Ellen Rudd, a visiting Lecturer in the Department of Computer Technology at
Purdue University’s School of Engineering and Technology, said the FBI alert
and the subsequent response by users were appropriate.
“I came home Sunday, logged on to my email, and it was full of messages
about this virus. I immediately went into Find and typed in Chode, and it
came up that it was on my computer,” said Rudd, who first heard about the
worm Sunday from a genealogy mailing list operated by Rootsweb.
“If it weren’t for those warning messages, I wouldn’t have had a clue to
look for it,” she said.
The experience of sev
eral self-proclaimed victims, however, suggests that
some reports of infection are false alarms.

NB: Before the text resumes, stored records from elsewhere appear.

(* ===== verification/TlsMessages.v ===== *)
(** * TLS 1.3 handshake messages: [src/tls/messages.rs], [src/tls/alert.rs]

    Encoders and parsers of the handshake messages, the cipher suites and the
    alert codes. *)
From S2P Require Import Prelude Errors Varint Cursor.

Module Alert.

Inductive t : Type :=
| CloseNotify | UnexpectedMessage | BadRecordMac | DecryptionFailed | HandshakeFailure
| BadCertificate | CertificateExpired | CertificateUnknown | IllegalParameter | UnknownCa
| DecodeError | DecryptError | ProtocolVersion | InsufficientSecurity | InternalError
| MissingExtension | UnsupportedExtension | NoApplicationProtocol.

Definition to_u8 (a : t) : Z :=
  match a with
  | CloseNotify => 0 | UnexpectedMessage => 10 | BadRecordMac => 20 | DecryptionFailed => 21
  | HandshakeFailure => 40 | BadCertificate => 42 | CertificateExpired => 45
  | CertificateUnknown => 46 | IllegalParameter => 47 | UnknownCa => 48 | DecodeError => 50
  | DecryptError => 51 | ProtocolVersion => 70 | InsufficientSecurity => 71 | InternalError => 80
  | MissingExtension => 109 | UnsupportedExtension => 110 | NoApplicationProtocol => 120
  end.

Definition from_u8 (v : Z) : option t :=
  match v with
  | 0 => Some CloseNotify | 10 => Some UnexpectedMessage | 20 => Some BadRecordMac
  | 21 => Some DecryptionFailed | 40 => Some HandshakeFailure | 42 => Some BadCertificate
  | 45 => Some CertificateExpired | 46 => Some CertificateUnknown | 47 => Some IllegalParameter
  | 48 => Some UnknownCa | 50 => Some DecodeError | 51 => Some DecryptError
  | 70 => Some ProtocolVersion | 71 => Some InsufficientSecurity | 80 => Some InternalError
  | 109 => Some MissingExtension | 110 => Some UnsupportedExtension
  | 120 => Some NoApplicationProtocol | _ => None
  end.

Lemma alert_codes v a : from_u8 v = Some a ↔ to_u8 a = v.
Proof. split; [|intros <-; by destruct a]. unfold from_u8. repeat case_match; intros [= <-]; done. Qed.

End Alert.

Module HandshakeType.

Inductive t : Type :=
| ClientHello | ServerHello | EncryptedExtensions | Certificate | CertificateVerify | Finished.

(** [self as u8]. *)
Definition to_u8 (ty : t) : Z :=
  match ty with
  | ClientHello => 1 | ServerHello => 2 | EncryptedExtensions => 8 | Certificate => 11
  | CertificateVerify => 15 | Finished => 20
  end.
Definition from_u8 (v : Z) : option t :=
  match v with
  | 1 => Some ClientHello | 2 => Some ServerHello | 8 => Some EncryptedExtensions
  | 11 => Some Certificate | 15 => Some CertificateVerify | 20 => Some Finished | _ => None
  end.

Lemma type_codes v ty : from_u8 v = Some ty ↔ to_u8 ty = v.
Proof. split; [|intros <-; by destruct ty]. unfold from_u8. repeat case_match; intros [= <-]; done. Qed.

End HandshakeType.

Module CipherSuite.

Inductive t : Type := TlsAes128GcmSha256 | TlsChacha20Poly1305Sha256.
Global Instance cipher_suite_eq_dec : EqDecision t.
Proof. solve_decision. Defined.

Definition to_u16 (c : t) : Z :=
  match c with TlsAes128GcmSha256 => 0x1301 | TlsChacha20Poly1305Sha256 => 0x1303 end.
Definition from_u16 (v : Z) : option t :=
  match v with
  | 0x1301 => Some TlsAes128GcmSha256 | 0x1303 => Some TlsChacha20Poly1305Sha256 | _ => None
  end.
Definition key_len (c : t) : Z :=
  match c with TlsAes128GcmSha256 => 16 | TlsChacha20Poly1305Sha256 => 32 end.
Definition hp_key_len (c : t) : Z :=
  match c with TlsAes128GcmSha256 => 16 | TlsChacha20Poly1305Sha256 => 32 end.

Lemma suite_codes v c : from_u16 v = Some c ↔ to_u16 c = v.
Proof. split; [|intros <-; by destruct c]. unfold from_u16. repeat case_match; intros [= <-]; done. Qed.

End CipherSuite.

Module Messages.

Record ClientHello := MkClientHello {
  ch_random : list Z;
  ch_session_id : list Z;
  ch_cipher_suites : list Z;
  ch_extensions : list Z
}.
Record ServerHello := MkServerHello {
  sh_random : list Z;
  sh_session_id : list Z;
  sh_cipher_suite : CipherSuite.t;
  sh_extensions : list Z
}.
Record CertificatePayload := MkCertificatePayload { context : list Z; entries : list Z }.
Record CertificateEntry := MkCertificateEntry { cert_data : list Z; cert_extensions : list Z }.
Record CertificateVerify := MkCertificateVerify { algorithm : Z; signature : list Z }.

(** ** Parsing *)

(** [u16::from_be_bytes([data[off], data[off + 1]])], and three bytes shifted
    together. *)
Definition be16 (data : list Z) (off : Z) : result Z :=
  b0 ← idx data off; b1 ← idx data (off + 1); Ok (be_val [b0; b1]).
Definition be24 (data : list Z) (off : Z) : result Z :=
  b0 ← idx data off; b1 ← idx data (off + 1); b2 ← idx data (off + 2);
  Ok (Z.lor (Z.lor (Z.shiftl b0 16) (Z.shiftl b1 8)) b2).

(** [if off + n > data.len() { return Err } &data[off..off + n]]. *)
Definition sub (data : list Z) (off n : Z) : result (list Z) :=
  if len data <? off + n then Err Tls else slice data off (off + n).

Definition read_handshake_header (data : list Z) : result (Z * Z) :=
  if len data <? 4 then Err Tls else
  msg_type ← idx data 0; l ← be24 data 1; Ok (msg_type, l).

(** The part the two hellos share: random, session ID and the offset behind. *)
Definition hello_prefix (data : list Z) : result (list Z * list Z * Z) :=
  if len data <? 2 + 32 + 1 then Err Tls else
  _ ← be16 data 0;
  random ← slice data 2 (2 + 32);
  sid_len ← idx data 34;
  session_id ← sub data 35 sid_len;
  Ok (random, session_id, 35 + sid_len).

(** The optional extensions at the end of the two hellos. *)
Definition hello_extensions (data : list Z) (off : Z) : result (list Z) :=
  if off + 2 <=? len data then ext_len ← be16 data off; sub data (off + 2) ext_len else Ok [].

Definition parse_server_hello (data : list Z) : result ServerHello :=
  '(random, session_id, off) ← hello_prefix data;
  if len data <? off + 2 then Err Tls else
  cs_val ← be16 data off;
  cipher_suite ← ok_or Tls (CipherSuite.from_u16 cs_val);
  let off := off + 2 in
  if len data <=? off then Err Tls else
  _ ← idx data off;
  extensions ← hello_extensions data (off + 1);
  Ok (MkServerHello random session_id cipher_suite extensions).

Definition parse_client_hello (data : list Z) : result ClientHello :=
  '(random, session_id, off) ← hello_prefix data;
  if len data <? off + 2 then Err Tls else
  cs_len ← be16 data off;
  cipher_suites ← sub data (off + 2) cs_len;
  let off := off + 2 + cs_len in
  if len data <=? off then Err Tls else
  comp_len ← idx data off;
  let off := off + 1 in
  if len data <? off + comp_len then Err Tls else
  extensions ← hello_extensions data (off + comp_len);
  Ok (MkClientHello random session_id cipher_suites extensions).

Definition parse_encrypted_extensions (data : list Z) : result (list Z) :=
  if len data <? 2 then Err Tls else
  ext_len ← be16 data 0; sub data 2 ext_len.

Definition parse_certificate (data : list Z) : result CertificatePayload :=
  if len data =? 0 then Err Tls else
  ctx_len ← idx data 0;
  context ← sub data 1 ctx_len;
  let off := 1 + ctx_len in
  if len data <? off + 3 then Err Tls else
  list_len ← be24 data off;
  entries ← sub data (off + 3) list_len;
  Ok (MkCertificatePayload context entries).

(** One call of the iterator's closure: what it yields and the data it keeps. *)
Definition next_certificate_entry (data : list Z) : res Error (option (result CertificateEntry)) * list Z :=
  if len data =? 0 then (Ok None, data) else
  if len data <? 3 then (Ok (Some (Err Tls)), []) else
  match be24 data 0 with
  | Ok cert_len =>
      let data := drop 3 data in
      if len data <? cert_len then (Ok (Some (Err Tls)), []) else
      let cert := take (Z.to_nat cert_len) data in
      let data := drop (Z.to_nat cert_len) data in
      if len data <? 2 then (Ok (Some (Err Tls)), []) else
      match be16 data 0 with
      | Ok ext_len =>
          let data := drop 2 data in
          if len data <? ext_len then (Ok (Some (Err Tls)), []) else
          (Ok (Some (Ok (MkCertificateEntry cert (take (Z.to_nat ext_len) data)))),
           drop (Z.to_nat ext_len) data)
      | _ => (Panic, data)
      end
  | _ => (Panic, data)
  end.

(** The iterator driven to its end; every call that yields shortens the data. *)
Fixpoint iter_certificate_entries (fuel : nat) (data : list Z) : res Error (list (result CertificateEntry)) :=
  match next_certificate_entry data with
  | (Ok None, _) => Ok []
  | (Ok (Some r), data') =>
      match fuel with
      | O => Panic
      | S fuel => rs ← iter_certificate_entries fuel data'; Ok (r :: rs)
      end
  | (Err e, _) => Err e
  | (Panic, _) => Panic
  end.

Definition parse_certificate_verify (data : list Z) : result CertificateVerify :=
  if len data <? 4 then Err Tls else
  algorithm ← be16 data 0;
  sig_len ← be16 data 2;
  signature ← sub data 4 sig_len;
  Ok (MkCertificateVerify algorithm signature).

Definition parse_finished (data : list Z) : result (list Z) :=
  if len data <? 32 then Err Tls else slice data 0 32.

(** [data.chunks_exact(2)] read as 16-bit values. *)
Fixpoint iter_cipher_suites (data : list Z) : list Z :=
  match data with b0 :: b1 :: rest => be_val [b0; b1] :: iter_cipher_suites rest | _ => [] end.

(** ** Encoding *)

(** [((v >> 8) & 0xFF) as u8], [(v & 0xFF) as u8], and three of them. *)
Definition put_be16 (v : Z) : writer unit :=
  _ ← put_u8 (Z.land (Z.shiftr v 8) 0xFF); put_u8 (Z.land v 0xFF).
Definition put_be24 (v : Z) : writer unit :=
  _ ← put_u8 (Z.land (Z.shiftr v 16) 0xFF);
  _ ← put_u8 (Z.land (Z.shiftr v 8) 0xFF); put_u8 (Z.land v 0xFF).

Definition write_handshake_header (msg_type : HandshakeType.t) (body_len : Z) : writer unit :=
  _ ← room 4;
  _ ← put_u8 (HandshakeType.to_u8 msg_type);
  put_be24 (trunc 32 body_len).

JoAnne Ringer, an America Online subscriber and owner of a secretarial
service in Austin Texas, said she followed the directions for diagnosing the
worm provided in the SANS alert. According to Ringer, she searched on the
word Chode using the Windows Find-Files command and was shocked to find her
system contained two files with the name, which she quickly deleted. Later,
Ringer realized that the files were merely HTML files that had been stored
in her Internet cache during an earlier visit to the Symantec site to read up on the worm.
“Boy, is my face red. I thought because I’m in Texas and hooked up to AOL
that it was
likely that I’d be a victim. So much for being paranoid,” said Ringer.